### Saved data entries
BEGIN

(** * A shallow embedding of the ledger core of the wallet system

    The Go packages [wallet], [blockchain] and [services] are embedded
    as Rocq modules of the same names.  Go strings and byte slices are
    Rocq [string]s (sequences of 8-bit characters), [uint64], [int64]
    and [int] are [Z] with the wrap-around written out, a Go
    [map[string]T] is a [gmap string T], and [float64] is the IEEE-754
    binary64 format of [SpecFloat]. *)

From Stdlib Require Import ZArith Lia List String Ascii DecimalString SpecFloat.
From stdpp Require Import gmap strings list fin_maps sorting.
From Equations Require Import Equations.

Open Scope Z_scope.

(** * The parts of the Go runtime and standard library the core uses *)

Module Go.

(** ** Machine integers *)

Definition uint64 (x : Z) : Z := x mod 2 ^ 64.

Definition int64 (x : Z) : Z := (x + 2 ^ 63) mod 2 ^ 64 - 2 ^ 63.

(** ** Bytes and strings *)

Definition byte (n : Z) : ascii := ascii_of_N (Z.to_N (n mod 256)).

Definition code (c : ascii) : Z := Z.of_N (N_of_ascii c).

Definition bytes (l : list Z) : string := string_of_list_ascii (map byte l).

Definition codes (s : string) : list Z := map code (list_ascii_of_string s).

Definition len (s : string) : Z := Z.of_nat (String.length s).

(** [s[:n]]: the slice expression panics when [n] exceeds the length. *)
Definition slice_to (s : string) (n : nat) : option string :=
  if (n <=? String.length s)%nat then Some (String.substring 0 n s) else None.

(** [strings.HasPrefix]. *)
Definition HasPrefix (s p : string) : bool := String.prefix p s.

(** [strings.Join]. *)
Definition Join (l : list string) (sep : string) : string := String.concat sep l.

(** [sort.Strings]: ascending in the bytewise order of Go strings.  Two
    equal strings cannot be told apart, so the sorted slice is determined
    by its contents; it is computed here by insertion. *)
Fixpoint insert_string (x : string) (l : list string) : list string :=
  match l with
  | [] => [x]
  | y :: l' => if String.leb x y then x :: l else y :: insert_string x l'
  end.

Definition sort_Strings (l : list string) : list string :=
  foldr insert_string [] l.

(** [fmt.Sprintf("%d", n)]. *)
Definition fmt_d (n : Z) : string := NilZero.string_of_int (Z.to_int n).

(** [utf8.EncodeRune]. *)
Definition utf8 (r : Z) : string :=
  if r <? 128 then bytes [r]
  else if r <? 2048 then bytes [192 + r / 64; 128 + r mod 64]
  else if r <? 65536 then
    bytes [224 + r / 4096; 128 + (r / 64) mod 64; 128 + r mod 64]
  else
    bytes [240 + r / 262144; 128 + (r / 4096) mod 64;
           128 + (r / 64) mod 64; 128 + r mod 64].

(** The conversion [string(n)] of an integer [n]: the UTF-8 encoding of
    the code point [n], and of U+FFFD when [n] is not a valid code
    point (negative, a surrogate, or above U+10FFFF). *)
Definition string_of_rune (n : Z) : string :=
  if (0 <=? n) && (n <=? 1114111) && negb ((55296 <=? n) && (n <=? 57343))
  then utf8 n else utf8 65533.

(** ** encoding/hex *)

Definition hexdigit (n : Z) : ascii :=
  if n <? 10 then byte (48 + n) else byte (87 + n).

Fixpoint hex_EncodeToString (s : string) : string :=
  match s with
  | EmptyString => EmptyString
  | String c s' =>
      String (hexdigit (code c / 16))
        (String (hexdigit (code c mod 16)) (hex_EncodeToString s'))
  end.

Definition fromHexChar (c : ascii) : option Z :=
  let n := code c in
  if (48 <=? n) && (n <=? 57) then Some (n - 48)
  else if (97 <=? n) && (n <=? 102) then Some (n - 87)
  else if (65 <=? n) && (n <=? 70) then Some (n - 55)
  else None.

(** [hex.DecodeString]: [None] stands for the error it returns on an odd
    length or on a character that is not a hexadecimal digit. *)
Fixpoint hex_DecodeString (s : string) : option string :=
  match s with
  | EmptyString => Some EmptyString
  | String _ EmptyString => None
  | String a (String b s') =>
      match fromHexChar a, fromHexChar b, hex_DecodeString s' with
      | Some x, Some y, Some r => Some (String (byte (16 * x + y)) r)
      | _, _, _ => None
      end
  end.

(** ** Iteration over maps and sort.Slice

    A [for ... range] loop over a map visits every entry once, in an order
    the language leaves unspecified and that may change from one loop to
    the next.  [sort.Slice] reorders a slice so that no element is [less]
    than an earlier one; it is not stable.  A [Runtime] fixes both
    choices for one call; every call may run under a different one. *)
Record Runtime : Type := {
  range : forall {V : Type}, gmap string V -> list (string * V);
  sort_Slice : forall {A : Type}, (A -> A -> bool) -> list A -> list A
}.

(** [less] is a strict weak order, as [sort.Slice] requires. *)
Definition strict_weak {A : Type} (less : A -> A -> bool) : Prop :=
  (forall a b, less a b = true -> less b a = false) /\
  (forall a b c, less a b = false -> less b c = false -> less a c = false).

Record lawful (rt : Runtime) : Prop := {
  range_Permutation :
    forall (V : Type) (m : gmap string V), range rt m ≡ₚ map_to_list m;
  sort_Slice_Permutation :
    forall (A : Type) (less : A -> A -> bool) (l : list A),
      sort_Slice rt less l ≡ₚ l;
  sort_Slice_sorted :
    forall (A : Type) (less : A -> A -> bool) (l : list A),
      strict_weak less ->
      StronglySorted (fun a b => less b a = false) (sort_Slice rt less l)
}.

(** One runtime that computes: the map is visited in the order of
    [map_to_list], and the slice is sorted by insertion (what [sort.Slice]
    does on at most twelve elements). *)
Fixpoint insert_by {A : Type} (less : A -> A -> bool) (x : A) (l : list A) : list A :=
  match l with
  | [] => [x]
  | y :: l' => if less y x then y :: insert_by less x l' else x :: l
  end.

Definition insertion_sort {A : Type} (less : A -> A -> bool) (l : list A) : list A :=
  foldr (insert_by less) [] l.

Definition runtime0 : Runtime :=
  {| range := fun V m => map_to_list m;
     sort_Slice := fun A less l => insertion_sort less l |}.

(** A second one: the map is visited in the opposite order. *)
Definition runtime1 : Runtime :=
  {| range := fun V m => rev (map_to_list m);
     sort_Slice := fun A less l => insertion_sort less l |}.

(** ** float64: IEEE-754 binary64, rounding to nearest even *)

Definition prec : Z := 53.
Definition emax : Z := 1024.

(** [float64(n)] of an integer [n]. *)
Definition float64 (n : Z) : spec_float := binary_normalize prec emax n 0 false.

Definition fmul : spec_float -> spec_float -> spec_float := SFmul prec emax.
Definition fdiv : spec_float -> spec_float -> spec_float := SFdiv prec emax.
Definition fadd : spec_float -> spec_float -> spec_float := SFadd prec emax.
Definition flt : spec_float -> spec_float -> bool := SFltb.

(** The integer part of a finite float (truncation towards zero). *)
Definition trunc (f : spec_float) : Z :=
  match f with
  | S754_finite s m e =>
      let v := if 0 <=? e then Z.pos m * 2 ^ e else Z.pos m / 2 ^ (- e) in
      if s then - v else v
  | _ => 0
  end.

(** [uint64(f)]: the integer part of [f] when it is in the range of
    [uint64]; the language leaves the result open when it is not, the
    wrap-around here is one choice. *)
Definition uint64_of_float (f : spec_float) : Z := uint64 (trunc f).

(** ** package time

    A [time.Time] is the number of nanoseconds since a fixed instant; a
    [time.Duration] is an [int64] count of nanoseconds. *)

Definition Hour : Z := 3600000000000.

(** [t.Sub(u)]: the difference, saturated to the range of [Duration]. *)
Definition Time_Sub (t u : Z) : Z :=
  Z.max (- 2 ^ 63) (Z.min (2 ^ 63 - 1) (t - u)).

(** [d.Hours()]. *)
Definition Duration_Hours (d : Z) : spec_float :=
  let hour := Z.quot d Hour in
  let nsec := Z.rem d Hour in
  fadd (float64 hour) (fdiv (float64 nsec) (float64 3600000000000)).

End Go.

(** * crypto/sha256 (FIPS 180-4) *)

Module SHA256.

(** The first 64 primes. *)
Definition primes : list Z :=
  [2; 3; 5; 7; 11; 13; 17; 19; 23; 29; 31; 37; 41; 43; 47; 53; 59; 61; 67;
   71; 73; 79; 83; 89; 97; 101; 103; 107; 109; 113; 127; 131; 137; 139;
   149; 151; 157; 163; 167; 173; 179; 181; 191; 193; 197; 199; 211; 223;
   227; 229; 233; 239; 241; 251; 257; 263; 269; 271; 277; 281; 283; 293;
   307; 311].

(** The integer cube root of a number below 2^105, bit by bit. *)
Definition cube_root (x : Z) : Z :=
  fold_left
    (fun r i => let r' := r + 2 ^ Z.of_nat i in if r' * r' * r' <=? x then r' else r)
    (rev (seq 0 35)) 0.

(** The round constants: the first 32 bits of the fractional parts of
    the cube roots of the primes. *)
Definition K : list Z :=
  Eval vm_compute in map (fun p => cube_root (p * 2 ^ 96) mod 2 ^ 32) primes.

(** The initial hash value: the first 32 bits of the fractional parts of
    the square roots of the first eight primes. *)
Definition H0 : list Z :=
  Eval vm_compute in map (fun p => Z.sqrt (p * 2 ^ 64) mod 2 ^ 32) (firstn 8 primes).

Definition w32 (x : Z) : Z := x mod 2 ^ 32.

Definition rotr (n x : Z) : Z :=
  Z.lor (Z.shiftr x n) (w32 (Z.shiftl x (32 - n))).

Definition Ch (x y z : Z) : Z :=
  Z.lxor (Z.land x y) (Z.land (Z.lxor x 0xffffffff) z).

Definition Maj (x y z : Z) : Z :=
  Z.lxor (Z.lxor (Z.land x y) (Z.land x z)) (Z.land y z).

Definition Sigma0 x := Z.lxor (Z.lxor (rotr 2 x) (rotr 13 x)) (rotr 22 x).
Definition Sigma1 x := Z.lxor (Z.lxor (rotr 6 x) (rotr 11 x)) (rotr 25 x).
Definition sigma0 x := Z.lxor (Z.lxor (rotr 7 x) (rotr 18 x)) (Z.shiftr x 3).
Definition sigma1 x := Z.lxor (Z.lxor (rotr 17 x) (rotr 19 x)) (Z.shiftr x 10).

(** The padded message: the bytes, 0x80, zeros up to 56 modulo 64, and
    the bit length as a 64-bit big-endian integer. *)
Definition be_bytes (n : nat) (x : Z) : list Z :=
  map (fun i => (x / 2 ^ (8 * Z.of_nat i)) mod 256) (rev (seq 0 n)).

Definition pad (m : list Z) : list Z :=
  let l := Z.of_nat (length m) in
  m ++ [128] ++ repeat 0 (Z.to_nat ((55 - l) mod 64)) ++ be_bytes 8 (8 * l).

Fixpoint be_words (bs : list Z) : list Z :=
  match bs with
  | a :: b :: c :: d :: r => (((a * 256 + b) * 256 + c) * 256 + d) :: be_words r
  | _ => []
  end.

(** The message schedule, most recent word first. *)
Fixpoint schedule (n : nat) (w : list Z) : list Z :=
  match n with
  | O => w
  | S n' =>
      let x := w32 (sigma1 (nth 1 w 0) + nth 6 w 0 + sigma0 (nth 14 w 0) + nth 15 w 0) in
      schedule n' (x :: w)
  end.

Definition round (st : list Z) (kw : Z * Z) : list Z :=
  match st with
  | [a; b; c; d; e; f; g; h] =>
      let t1 := w32 (h + Sigma1 e + Ch e f g + fst kw + snd kw) in
      let t2 := w32 (Sigma0 a + Maj a b c) in
      [w32 (t1 + t2); a; b; c; w32 (d + t1); e; f; g]
  | _ => st
  end.

Definition compress (st : list Z) (block : list Z) : list Z :=
  let w := rev (schedule 48 (rev (be_words block))) in
  let st' := fold_left round (combine K w) st in
  map (fun p => w32 (fst p + snd p)) (combine st st').

Fixpoint blocks (n : nat) (st : list Z) (bs : list Z) : list Z :=
  match n with
  | O => st
  | S n' => blocks n' (compress st (firstn 64 bs)) (skipn 64 bs)
  end.

(** [sha256.Sum256], as the 32 bytes of the digest. *)
Definition Sum256 (s : string) : string :=
  let p := pad (Go.codes s) in
  Go.bytes (flat_map (be_bytes 4) (blocks (length p / 64) H0 p)).

(** [hex.EncodeToString(h[:])] of the digest, the form every caller uses. *)
Definition hexdigest (s : string) : string := Go.hex_EncodeToString (Sum256 s).

End SHA256.

(** * Results of fallible Go functions *)

(** The [error] values the core returns.  A constructor stands for one
    [errors.New] or [fmt.Errorf] site; the arguments are the values the
    message is formatted from. *)
Inductive error : Type :=
| ErrHexDecode                       (* the error of hex.DecodeString *)
| ErrInvalidPrivateKeySize           (* "invalid private key size" *)
| ErrInsufficientBalance             (* "insufficient balance" *)
| ErrSenderMissing                   (* "sender wallet does not exist" *)
| ErrReceiverMissing                 (* "receiver wallet does not exist" *)
| ErrSign (e : error)                (* "failed to sign transaction: %v" *)
| ErrSignatureVerification (e : error) (* "signature verification error: %v" *)
| ErrInvalidSignature                (* "invalid signature" *)
| ErrPubKeyMismatch                  (* "public key does not match sender wallet ID" *)
| ErrUTXONotFound (key : string)     (* "UTXO %s not found" *)
| ErrUTXOSpent (key : string)        (* "UTXO %s already spent (double-spend attempt)" *)
| ErrUTXONotOwned (key : string)     (* "UTXO %s not owned by sender" *)
| ErrTotalMismatch (inputTotal outputTotal : Z).
                                     (* "input total (%d) does not match output total (%d)" *)

(** A call returns a value, returns an error, or panics. *)
Inductive result (A : Type) : Type :=
| Ok (a : A)
| Err (e : error)
| Panic.
Arguments Ok {A} a.
Arguments Err {A} e.
Arguments Panic {A}.

#[global] Instance result_ret : MRet result := fun A a => Ok a.

#[global] Instance result_bind : MBind result := fun A B k r =>
  match r with
  | Ok a => k a
  | Err e => Err e
  | Panic => Panic
  end.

END

### Task item
What are the lines above, starting at the one with "From stdpp Require" and ending at the one with "Definition codes (s"? Give them again exactly, and only them.

### Result
From stdpp Require Import gmap strings list fin_maps sorting.
From Equations Require Import Equations.

Open Scope Z_scope.

(** * The parts of the Go runtime and standard library the core uses *)

Module Go.

(** ** Machine integers *)

Definition uint64 (x : Z) : Z := x mod 2 ^ 64.

Definition int64 (x : Z) : Z := (x + 2 ^ 63) mod 2 ^ 64 - 2 ^ 63.

(** ** Bytes and strings *)

Definition byte (n : Z) : ascii := ascii_of_N (Z.to_N (n mod 256)).

Definition code (c : ascii) : Z := Z.of_N (N_of_ascii c).

Definition bytes (l : list Z) : string := string_of_list_ascii (map byte l).

Definition codes (s : string) : list Z := map code (list_ascii_of_string s).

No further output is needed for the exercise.